(** ** Lemmas on the sequential operation *)

Lemma ReplaceSnapshot_limits engine next expected r engine' :
  Engine_ReplaceSnapshot engine next expected = Ret (r, engine') →
  engine_limits engine' = engine_limits engine ∧
  (is_Some (engine_snapshot engine) → is_Some (engine_snapshot engine')).
Proof.
  unfold Engine_ReplaceSnapshot. destruct (replace_admit _ _); [|by intros; simplify_eq].
  destruct (engine_snapshot engine) as [current|] eqn:E; [|done].
  destruct (replace_check _ _ _); intros; simplify_eq; simpl; rewrite ?E; by split.
Qed.

(** A replacement succeeds exactly at the expected revision with a newer one. *)
Lemma ReplaceSnapshot_cas engine next expected r engine' :
  is_Some (engine_snapshot engine) →
  Engine_ReplaceSnapshot engine next expected = Ret (r, engine') →
  match r with
  | None => ∃ s, next = Some s ∧ engine' = store_snapshot engine s ∧
      current_revision engine = expected ∧ expected < current_revision engine'
  | Some _ => engine' = engine
  end.
Proof.
  intros [current Hs]. unfold Engine_ReplaceSnapshot, replace_admit, current_revision.
  destruct next as [next|]; [|by intros; simplify_eq].
  destruct (_ <? _); [by intros; simplify_eq|]. rewrite Hs. unfold replace_check.
  destruct (Z.eqb_spec (snapshot_revision current) expected) as [E|E]; simpl; [|by intros; simplify_eq].
  destruct (Z.leb_spec (snapshot_revision next) (snapshot_revision current));
    intros; simplify_eq; [done|]. exists next. by split_and!.
Qed.

Lemma sequential_facts engine log engine' :
  is_Some (engine_snapshot engine) → sequential engine log engine' →
  is_Some (engine_snapshot engine') ∧ engine_limits engine' = engine_limits engine ∧
  current_revision engine ≤ current_revision engine' ∧
  (∀ x, x ∈ log → log_result x = None → log_expected x < current_revision engine').
Proof.
  intros Hs. induction 1 as [|engine log e1 i next expected r e2 _ IH Hrep].
  { split_and!; [done..|lia|]. by intros x []%not_elem_of_nil. }
  destruct IH as (Hs1 & Hl & Hle & Hlog); [done|].
  destruct (ReplaceSnapshot_limits _ _ _ _ _ Hrep) as [Hl2 Hs2].
  pose proof (ReplaceSnapshot_cas _ _ _ _ _ Hs1 Hrep) as Hcas.
  destruct r as [err|].
  - subst e2. split_and!; [done..|]. intros x [Hx| ->%list_elem_of_singleton]%elem_of_app; [by apply Hlog|done].
  - destruct Hcas as (s & _ & -> & Hexp & Hlt). split_and!; [by apply Hs2|congruence|lia|].
    intros x [Hx| ->%list_elem_of_singleton]%elem_of_app Hr; [|done].
    specialize (Hlog x Hx Hr). lia.
Qed.

(** Two successful calls of a sequential history never name the same
    expected revision. *)
Lemma sequential_unique engine log engine' i j x y :
  is_Some (engine_snapshot engine) → sequential engine log engine' →
  log !! i = Some x → log !! j = Some y → log_result x = None → log_result y = None →
  log_expected x = log_expected y → i = j.
Proof.
  intros Hs Hseq. revert i j x y.
  induction Hseq as [|engine log e1 k next expected r e2 Hseq IH Hrep]; [done|].
  intros i j x y Hi Hj Hx Hy Hexp.
  destruct (sequential_facts _ _ _ Hs Hseq) as (Hs1 & _ & _ & Hlog).
  pose proof (ReplaceSnapshot_cas _ _ _ _ _ Hs1 Hrep) as Hcas.
  apply lookup_app_Some in Hi as [Hi|[Hli Hi]]; apply lookup_app_Some in Hj as [Hj|[Hlj Hj]].
  - by eapply IH.
  - apply list_lookup_singleton_Some in Hj as [Ej <-]; simpl in *; subst r.
    destruct Hcas as (s & _ & _ & ? & _).
    pose proof (Hlog x ltac:(by eapply list_elem_of_lookup_2) Hx). lia.
  - apply list_lookup_singleton_Some in Hi as [Ei <-]; simpl in *; subst r.
    destruct Hcas as (s & _ & _ & ? & _).
    pose proof (Hlog y ltac:(by eapply list_elem_of_lookup_2) Hy). lia.
  - apply list_lookup_singleton_Some in Hi as [? _], Hj as [? _]. lia.
Qed.

(** ** The invariant of the interleaved calls *)

(** The statements between [Lock] and [Unlock]. *)
Definition critical (pc : writer_pc) : bool :=
  match pc with WLoad _ | WCheck _ _ | WStore _ | WUnlock _ => true | _ => false end.

Definition admitted (engine : Engine) (w : writer) (next : Snapshot) : Prop :=
  replace_admit (engine_limits engine) (writer_next w) = inl next.

(** What a call at each statement knows. *)
Definition pc_ok (engine : Engine) (log : list log_entry) (i : nat) (w : writer) : Prop :=
  match writer_at w with
  | WStart => (i ∉ log_writer <$> log)
  | WLock next | WLoad next => (i ∉ log_writer <$> log) ∧ admitted engine w next
  | WCheck next current =>
      (i ∉ log_writer <$> log) ∧ admitted engine w next ∧ engine_snapshot engine = Some current
  | WStore next =>
      (i ∉ log_writer <$> log) ∧ admitted engine w next ∧
      ∃ current, engine_snapshot engine = Some current ∧
                 replace_check current next (writer_expected w) = None
  | WUnlock r | WReturned r => logged i w r ∈ log
  end.

Definition call_of (w : writer) : option Snapshot * Revision := (writer_next w, writer_expected w).

Record publication_inv (engine0 : Engine) (calls : list (option Snapshot * Revision)) (c : config) : Prop := {
  inv_calls : call_of <$> cfg_writers c = calls;
  inv_seq : sequential engine0 (cfg_log c) (cfg_engine c);
  inv_once : NoDup (log_writer <$> cfg_log c);
  inv_mutex : ∀ i w, cfg_writers c !! i = Some w → critical (writer_at w) = true → cfg_mu c = Some i;
  inv_holder : ∀ i, cfg_mu c = Some i → ∃ w, cfg_writers c !! i = Some w ∧ critical (writer_at w) = true;
  inv_pc : ∀ i w, cfg_writers c !! i = Some w → pc_ok (cfg_engine c) (cfg_log c) i w
}.

(** A step of another call does not invalidate what a call knows. *)
Lemma pc_ok_frame engine engine' log i r w w' j :
  i ≠ j → engine_limits engine' = engine_limits engine →
  (critical (writer_at w) = true → engine_snapshot engine' = engine_snapshot engine) →
  pc_ok engine log j w →
  pc_ok engine' log j w ∧ pc_ok engine' (log ++ [logged i w' r]) j w.
Proof.
  intros Hne Hl Hs. unfold pc_ok, admitted. rewrite Hl, fmap_app. simpl.
  assert (∀ l, j ∉ l → j ∉ l ++ [i]) by set_solver.
  destruct (writer_at w); simpl in Hs; rewrite ?Hs by done; set_solver.
Qed.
·····
* _WORK INSTRUCTIONS_:
Copy every line of the data above, beginning with the first and ending with the line that contains "store_snapshot engine s ∧", and give nothing more.

* _EXERCISE OUTPUT_:
(** ** Lemmas on the sequential operation *)

Lemma ReplaceSnapshot_limits engine next expected r engine' :
  Engine_ReplaceSnapshot engine next expected = Ret (r, engine') →
  engine_limits engine' = engine_limits engine ∧
  (is_Some (engine_snapshot engine) → is_Some (engine_snapshot engine')).
Proof.
  unfold Engine_ReplaceSnapshot. destruct (replace_admit _ _); [|by intros; simplify_eq].
  destruct (engine_snapshot engine) as [current|] eqn:E; [|done].
  destruct (replace_check _ _ _); intros; simplify_eq; simpl; rewrite ?E; by split.
Qed.

(** A replacement succeeds exactly at the expected revision with a newer one. *)
Lemma ReplaceSnapshot_cas engine next expected r engine' :
  is_Some (engine_snapshot engine) →
  Engine_ReplaceSnapshot engine next expected = Ret (r, engine') →
  match r with
  | None => ∃ s, next = Some s ∧ engine' = store_snapshot engine s ∧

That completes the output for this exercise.